• [Work to complete]: Exactly the lines from the top of the records below through the one containing "(** ** The values" must be set down, with no line added or dropped.

[Collected data entries]
====================

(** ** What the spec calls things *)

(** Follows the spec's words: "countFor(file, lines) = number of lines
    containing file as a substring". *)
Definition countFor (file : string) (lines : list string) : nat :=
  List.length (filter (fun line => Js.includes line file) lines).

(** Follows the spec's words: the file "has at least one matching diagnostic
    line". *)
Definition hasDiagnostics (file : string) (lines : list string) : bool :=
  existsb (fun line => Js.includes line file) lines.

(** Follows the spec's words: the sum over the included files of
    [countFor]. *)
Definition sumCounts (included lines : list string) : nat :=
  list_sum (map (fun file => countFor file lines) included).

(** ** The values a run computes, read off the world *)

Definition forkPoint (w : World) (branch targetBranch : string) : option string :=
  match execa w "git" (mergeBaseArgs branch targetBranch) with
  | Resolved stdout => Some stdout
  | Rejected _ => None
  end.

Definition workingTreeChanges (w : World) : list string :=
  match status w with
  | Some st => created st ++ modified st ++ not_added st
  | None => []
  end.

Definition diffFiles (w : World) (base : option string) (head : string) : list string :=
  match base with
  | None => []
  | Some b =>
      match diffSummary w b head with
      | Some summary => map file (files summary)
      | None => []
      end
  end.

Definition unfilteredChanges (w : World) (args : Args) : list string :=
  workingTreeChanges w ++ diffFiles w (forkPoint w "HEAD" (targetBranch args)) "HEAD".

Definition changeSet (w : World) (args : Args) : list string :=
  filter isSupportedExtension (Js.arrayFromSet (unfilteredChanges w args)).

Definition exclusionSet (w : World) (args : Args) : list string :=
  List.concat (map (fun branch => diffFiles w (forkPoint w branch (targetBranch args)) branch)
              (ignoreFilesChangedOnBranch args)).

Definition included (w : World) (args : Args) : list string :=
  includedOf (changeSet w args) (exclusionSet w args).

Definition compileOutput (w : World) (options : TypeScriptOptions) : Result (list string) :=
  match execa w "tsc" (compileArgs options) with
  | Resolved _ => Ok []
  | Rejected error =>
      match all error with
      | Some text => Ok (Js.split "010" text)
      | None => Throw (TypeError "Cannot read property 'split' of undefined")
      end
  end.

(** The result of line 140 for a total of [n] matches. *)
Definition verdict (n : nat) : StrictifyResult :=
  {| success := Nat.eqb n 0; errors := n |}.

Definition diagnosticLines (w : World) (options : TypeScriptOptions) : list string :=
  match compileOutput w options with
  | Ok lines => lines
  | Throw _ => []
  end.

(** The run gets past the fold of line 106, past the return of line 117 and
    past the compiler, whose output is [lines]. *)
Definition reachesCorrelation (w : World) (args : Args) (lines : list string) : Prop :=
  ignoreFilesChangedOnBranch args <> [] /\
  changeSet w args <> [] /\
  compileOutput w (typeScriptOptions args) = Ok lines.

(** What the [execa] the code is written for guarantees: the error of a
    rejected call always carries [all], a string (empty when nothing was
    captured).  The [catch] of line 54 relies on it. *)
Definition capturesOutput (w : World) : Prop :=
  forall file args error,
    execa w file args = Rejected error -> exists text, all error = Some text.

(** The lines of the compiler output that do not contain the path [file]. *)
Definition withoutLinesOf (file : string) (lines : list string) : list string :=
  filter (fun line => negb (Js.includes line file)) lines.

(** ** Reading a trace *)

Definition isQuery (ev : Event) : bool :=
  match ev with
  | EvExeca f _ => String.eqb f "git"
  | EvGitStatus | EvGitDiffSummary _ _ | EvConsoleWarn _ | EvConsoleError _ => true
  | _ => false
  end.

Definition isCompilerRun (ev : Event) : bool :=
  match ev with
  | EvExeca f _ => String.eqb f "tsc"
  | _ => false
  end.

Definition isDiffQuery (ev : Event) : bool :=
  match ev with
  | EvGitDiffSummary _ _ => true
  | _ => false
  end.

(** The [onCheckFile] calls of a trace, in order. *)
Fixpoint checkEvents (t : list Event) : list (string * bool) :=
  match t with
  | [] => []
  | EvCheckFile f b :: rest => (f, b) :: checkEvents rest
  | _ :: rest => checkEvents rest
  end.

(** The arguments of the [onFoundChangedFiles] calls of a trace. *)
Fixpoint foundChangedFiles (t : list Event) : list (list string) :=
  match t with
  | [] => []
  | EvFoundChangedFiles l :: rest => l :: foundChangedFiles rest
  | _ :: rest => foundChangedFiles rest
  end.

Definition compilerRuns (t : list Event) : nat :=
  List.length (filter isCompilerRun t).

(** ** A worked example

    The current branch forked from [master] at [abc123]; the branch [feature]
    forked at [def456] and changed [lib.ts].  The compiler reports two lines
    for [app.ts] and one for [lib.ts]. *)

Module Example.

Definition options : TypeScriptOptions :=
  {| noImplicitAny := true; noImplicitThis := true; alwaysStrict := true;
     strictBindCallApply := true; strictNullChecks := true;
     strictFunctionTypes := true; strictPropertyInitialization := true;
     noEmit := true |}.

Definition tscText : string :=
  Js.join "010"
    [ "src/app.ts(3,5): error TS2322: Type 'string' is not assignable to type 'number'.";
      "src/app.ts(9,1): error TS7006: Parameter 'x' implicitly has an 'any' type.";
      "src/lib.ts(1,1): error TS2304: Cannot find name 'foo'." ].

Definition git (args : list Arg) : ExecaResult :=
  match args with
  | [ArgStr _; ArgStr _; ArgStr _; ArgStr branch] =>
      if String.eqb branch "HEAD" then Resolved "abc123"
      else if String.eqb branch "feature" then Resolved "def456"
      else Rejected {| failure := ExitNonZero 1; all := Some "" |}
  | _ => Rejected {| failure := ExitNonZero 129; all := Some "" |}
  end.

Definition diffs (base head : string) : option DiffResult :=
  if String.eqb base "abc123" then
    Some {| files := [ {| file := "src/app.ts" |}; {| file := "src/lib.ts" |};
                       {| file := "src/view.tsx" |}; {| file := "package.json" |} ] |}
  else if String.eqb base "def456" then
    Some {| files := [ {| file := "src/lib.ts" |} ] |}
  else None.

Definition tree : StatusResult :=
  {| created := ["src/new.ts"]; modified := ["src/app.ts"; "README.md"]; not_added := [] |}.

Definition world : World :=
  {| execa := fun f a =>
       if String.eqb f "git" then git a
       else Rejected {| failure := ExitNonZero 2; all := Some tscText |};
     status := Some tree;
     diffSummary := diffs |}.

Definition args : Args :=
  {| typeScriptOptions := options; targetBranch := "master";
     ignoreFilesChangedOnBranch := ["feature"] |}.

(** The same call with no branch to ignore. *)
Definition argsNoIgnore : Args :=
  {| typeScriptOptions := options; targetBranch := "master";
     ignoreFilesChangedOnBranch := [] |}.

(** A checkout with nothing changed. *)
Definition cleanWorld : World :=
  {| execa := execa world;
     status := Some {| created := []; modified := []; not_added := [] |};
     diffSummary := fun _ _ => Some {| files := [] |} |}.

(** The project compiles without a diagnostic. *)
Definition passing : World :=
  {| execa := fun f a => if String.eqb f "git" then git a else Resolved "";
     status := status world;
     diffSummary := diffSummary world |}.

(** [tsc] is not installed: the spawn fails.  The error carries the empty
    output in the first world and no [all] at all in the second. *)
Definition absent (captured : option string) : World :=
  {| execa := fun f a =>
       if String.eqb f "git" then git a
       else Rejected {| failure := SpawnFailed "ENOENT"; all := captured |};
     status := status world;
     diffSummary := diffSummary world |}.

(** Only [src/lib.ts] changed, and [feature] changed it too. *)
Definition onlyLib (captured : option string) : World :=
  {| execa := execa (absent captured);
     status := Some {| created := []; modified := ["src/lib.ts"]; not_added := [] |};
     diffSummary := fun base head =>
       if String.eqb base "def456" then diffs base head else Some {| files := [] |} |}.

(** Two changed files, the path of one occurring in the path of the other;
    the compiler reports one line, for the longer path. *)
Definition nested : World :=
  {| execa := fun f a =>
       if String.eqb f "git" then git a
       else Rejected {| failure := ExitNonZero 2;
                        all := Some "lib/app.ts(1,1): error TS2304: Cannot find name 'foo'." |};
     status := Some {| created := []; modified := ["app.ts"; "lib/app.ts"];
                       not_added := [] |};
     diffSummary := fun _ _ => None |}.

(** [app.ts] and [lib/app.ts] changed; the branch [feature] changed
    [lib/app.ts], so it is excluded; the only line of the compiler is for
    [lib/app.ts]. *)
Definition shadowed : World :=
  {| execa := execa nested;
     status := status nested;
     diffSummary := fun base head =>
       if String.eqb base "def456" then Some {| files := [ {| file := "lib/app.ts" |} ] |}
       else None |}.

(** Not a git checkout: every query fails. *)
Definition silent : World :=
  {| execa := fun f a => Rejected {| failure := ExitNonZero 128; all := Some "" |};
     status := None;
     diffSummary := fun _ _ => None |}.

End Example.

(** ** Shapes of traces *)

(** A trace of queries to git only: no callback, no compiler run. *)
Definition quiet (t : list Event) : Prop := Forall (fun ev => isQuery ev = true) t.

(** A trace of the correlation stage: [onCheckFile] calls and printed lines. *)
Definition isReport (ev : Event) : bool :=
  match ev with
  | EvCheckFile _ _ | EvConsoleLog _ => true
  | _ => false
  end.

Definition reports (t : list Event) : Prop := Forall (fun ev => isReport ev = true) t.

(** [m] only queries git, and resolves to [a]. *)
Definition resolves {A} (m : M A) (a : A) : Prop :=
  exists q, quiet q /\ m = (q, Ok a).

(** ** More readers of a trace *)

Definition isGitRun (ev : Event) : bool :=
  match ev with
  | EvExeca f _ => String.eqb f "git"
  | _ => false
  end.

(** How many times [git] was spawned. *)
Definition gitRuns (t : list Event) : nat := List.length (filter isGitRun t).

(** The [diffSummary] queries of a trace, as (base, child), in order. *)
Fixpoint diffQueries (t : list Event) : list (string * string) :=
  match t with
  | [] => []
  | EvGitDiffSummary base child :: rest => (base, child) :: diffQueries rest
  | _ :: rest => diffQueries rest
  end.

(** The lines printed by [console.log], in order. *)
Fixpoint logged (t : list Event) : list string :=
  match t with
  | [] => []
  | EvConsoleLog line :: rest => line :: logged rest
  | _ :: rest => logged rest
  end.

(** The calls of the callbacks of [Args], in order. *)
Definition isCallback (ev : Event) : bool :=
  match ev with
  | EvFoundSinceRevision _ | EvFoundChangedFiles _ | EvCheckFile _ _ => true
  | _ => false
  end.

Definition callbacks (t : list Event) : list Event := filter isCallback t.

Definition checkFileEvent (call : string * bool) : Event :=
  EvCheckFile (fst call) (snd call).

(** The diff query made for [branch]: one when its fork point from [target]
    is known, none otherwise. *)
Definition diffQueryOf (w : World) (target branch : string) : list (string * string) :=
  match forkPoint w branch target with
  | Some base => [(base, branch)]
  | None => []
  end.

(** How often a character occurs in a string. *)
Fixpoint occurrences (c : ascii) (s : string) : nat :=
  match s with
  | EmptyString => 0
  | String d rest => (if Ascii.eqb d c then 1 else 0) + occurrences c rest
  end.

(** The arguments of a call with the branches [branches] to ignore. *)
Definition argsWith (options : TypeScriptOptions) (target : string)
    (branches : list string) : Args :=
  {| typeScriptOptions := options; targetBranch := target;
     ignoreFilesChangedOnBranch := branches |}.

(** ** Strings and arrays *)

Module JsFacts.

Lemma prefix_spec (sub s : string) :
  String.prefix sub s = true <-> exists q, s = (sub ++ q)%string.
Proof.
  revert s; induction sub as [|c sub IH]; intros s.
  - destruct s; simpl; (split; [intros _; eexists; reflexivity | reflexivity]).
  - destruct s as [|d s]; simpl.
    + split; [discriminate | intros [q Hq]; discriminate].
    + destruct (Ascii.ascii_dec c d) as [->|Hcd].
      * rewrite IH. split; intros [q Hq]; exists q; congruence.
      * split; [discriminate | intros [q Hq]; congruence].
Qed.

====================

• [Output below]:
(** ** What the spec calls things *)

(** Follows the spec's words: "countFor(file, lines) = number of lines
    containing file as a substring". *)
Definition countFor (file : string) (lines : list string) : nat :=
  List.length (filter (fun line => Js.includes line file) lines).

(** Follows the spec's words: the file "has at least one matching diagnostic
    line". *)
Definition hasDiagnostics (file : string) (lines : list string) : bool :=
  existsb (fun line => Js.includes line file) lines.

(** Follows the spec's words: the sum over the included files of
    [countFor]. *)
Definition sumCounts (included lines : list string) : nat :=
  list_sum (map (fun file => countFor file lines) included).

(** ** The values a run computes, read off the world *)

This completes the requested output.